The flux of Tunguska-sized fragments from the main asteroid belt

Abstract

The numerical model described in Menichella et al. (Earth, Moon and Planets 72, 133–149, 1996) is used to investigate the flux of Tunguska-sized asteroid fragments into chaotic resonant orbits leading them to attain an Earth-crossing status. The assumed main-belt size distribution is derived from that of known asteroids, extrapolated down to sizes ≈ 1 m and modified in such a way as to yield a quasi-stationary fragment production rate over times ≈ 100 Myr.
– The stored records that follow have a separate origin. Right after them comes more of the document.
(** C10.  When the structural check fails, [_fit] raises
    [IncompatibleSearchSpaceError] before it assigns anything; and
    whenever [_fit] raises it, the surrogate is left exactly as it was
    before the call, its sufficient statistics included: absent if they
    were absent, the previous counts otherwise. *)
Theorem fit_atomic_on_incompatible (pos neg : Q)
    (train_x train_y : Tensor.t Q) (self : Surrogate) :
  (¬ single_ohe (_searchspace self) →
   _fit pos neg train_x train_y self
   = (self, inl IncompatibleSearchSpaceError))
  ∧ ∀ self',
      _fit pos neg train_x train_y self
      = (self', inl IncompatibleSearchSpaceError) →
      self' = self ∧ _win_lose_counts self' = _win_lose_counts self.
Proof.
  split.
  - rewrite <- passes_check_single_ohe, fit_unfold.
    by destruct (passes_check (_searchspace self)).
  - by intros self' ->%fit_raise_unchanged.
Qed.

(** A trained surrogate with counts [3, 1] and [0, 2], then handed a
    search space of two parameters: the call raises and the counts stay;
    and an untrained one stays untrained. *)
Lemma fit_atomic_on_incompatible_witness :
  let ss := {| parameters := [CategoricalParameter "a" OHE;
                              CategoricalParameter "b" OHE] |} in
  let self := mkSurrogate default_prior (Some (mk 2 [[3; 1]; [0; 2]]%Z))
                (Some ss) in
  let x := mk 2 [[1; 0]]%Q in
  let y := mk 1 [[1]]%Q in
  (∃ self', _fit 1 0 x y self = (self', inl IncompatibleSearchSpaceError)
     ∧ _win_lose_counts self' = Some (mk 2 [[3; 1]; [0; 2]]%Z))
  ∧ (∃ self', _fit 1 0 x y (with_searchspace ss (new default_prior))
              = (self', inl IncompatibleSearchSpaceError)
     ∧ _win_lose_counts self' = None).
Proof.
  intros ss self x y. split.
  - exists self.
    destruct (fit_atomic_on_incompatible 1 0 x y self) as [Hraise Hsame].
    assert (Hr : _fit 1 0 x y self = (self, inl IncompatibleSearchSpaceError)).
    { apply Hraise. by intros [n [=]]. }
    split; [exact Hr|].
    destruct (Hsame self Hr) as [_ Hc]. etrans; [exact Hc|reflexivity].
  - exists (with_searchspace ss (new default_prior)).
    destruct (fit_atomic_on_incompatible 1 0 x y
                (with_searchspace ss (new default_prior)))
      as [Hraise Hsame].
    assert (Hr : _fit 1 0 x y (with_searchspace ss (new default_prior))
                 = (with_searchspace ss (new default_prior),
                    inl IncompatibleSearchSpaceError)).
    { apply Hraise. by intros [n [=]]. }
    split; [exact Hr|].
    destruct (Hsame _ Hr) as [_ Hc]. etrans; [exact Hc|reflexivity].
Defined.

(** C4.  Let A and B be valid training tables, each fitted with a search
    space that passes the structural check.  Fitting A and then B leaves
    the same sufficient statistics (indeed the same surrogate) as fitting
    B alone on a freshly constructed surrogate with the same prior; all
    three calls return. *)
Theorem refit_overwrites (pos neg : Q) (self : Surrogate)
    (xA yA xB yB : Tensor.t Q) (ssB : SearchSpace) :
  valid_training_table pos neg xA yA = true →
  single_ohe (_searchspace self) →
  valid_training_table pos neg xB yB = true →
  single_ohe (Some ssB) →
  ∃ selfA selfAB selfB,
    _fit pos neg xA yA self = (selfA, inr tt)
    ∧ _fit pos neg xB yB (with_searchspace ssB selfA) = (selfAB, inr tt)
    ∧ _fit pos neg xB yB (with_searchspace ssB (new (prior self)))
      = (selfB, inr tt)
    ∧ _win_lose_counts selfAB = _win_lose_counts selfB
    ∧ is_Some (_win_lose_counts selfB)
    ∧ selfAB = selfB.
Proof.
  intros HA HssA HB HssB.
  destruct (fit_valid pos neg xA yA self HA HssA)
    as (wA & lA & _ & _ & HfitA).
  destruct (fit_valid pos neg xB yB
              (with_searchspace ssB
                 (mkSurrogate (prior self)
                    (Some (mk (width xA) [to_int <$> wA; to_int <$> lA]))
                    (_searchspace self))) HB HssB)
    as (wB & lB & HwB & HlB & HfitAB).
  destruct (fit_valid pos neg xB yB
              (with_searchspace ssB (new (prior self))) HB HssB)
    as (wB' & lB' & HwB' & HlB' & HfitB).
  assert (wB' = wB) as -> by congruence.
  assert (lB' = lB) as -> by congruence.
  eexists _, _, _. split; [exact HfitA|].
  split; [exact HfitAB|]. split; [exact HfitB|]. simpl. eauto.
Qed.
Collisional physics consistent with the results of laboratory hypervelocity impact experiments and evidence from asteroid families are used, and the sensitivity of the results to the most critical poorly known parameters is analysed. The results of simulations show that the main asteroid belt on average can inject into the resonant escape hatches about one Tunguska-sized fragment per year, with an uncertainty of about a factor of ∓3. Owing to their limited dynamical and collisional lifetimes (as inferred from the better-known behaviour of km-sized near-Earth asteroids), only a fraction ≈ 1% of the Tunguska-sized near-Earth fragments are likely to hit the Earth, yielding an average flux of the order of one impact per century, consistent with observations (within the existing uncertainties). Large-scale stochastic collisions in the main belt can enhance this fragment flux by a factor of up to 6 over intervals ≈ 1 Myr, assuming that this corresponds to the typical dynamical timescale in the resonances. Such enhanced-flux episodes are expected to occur every several tens of Myr.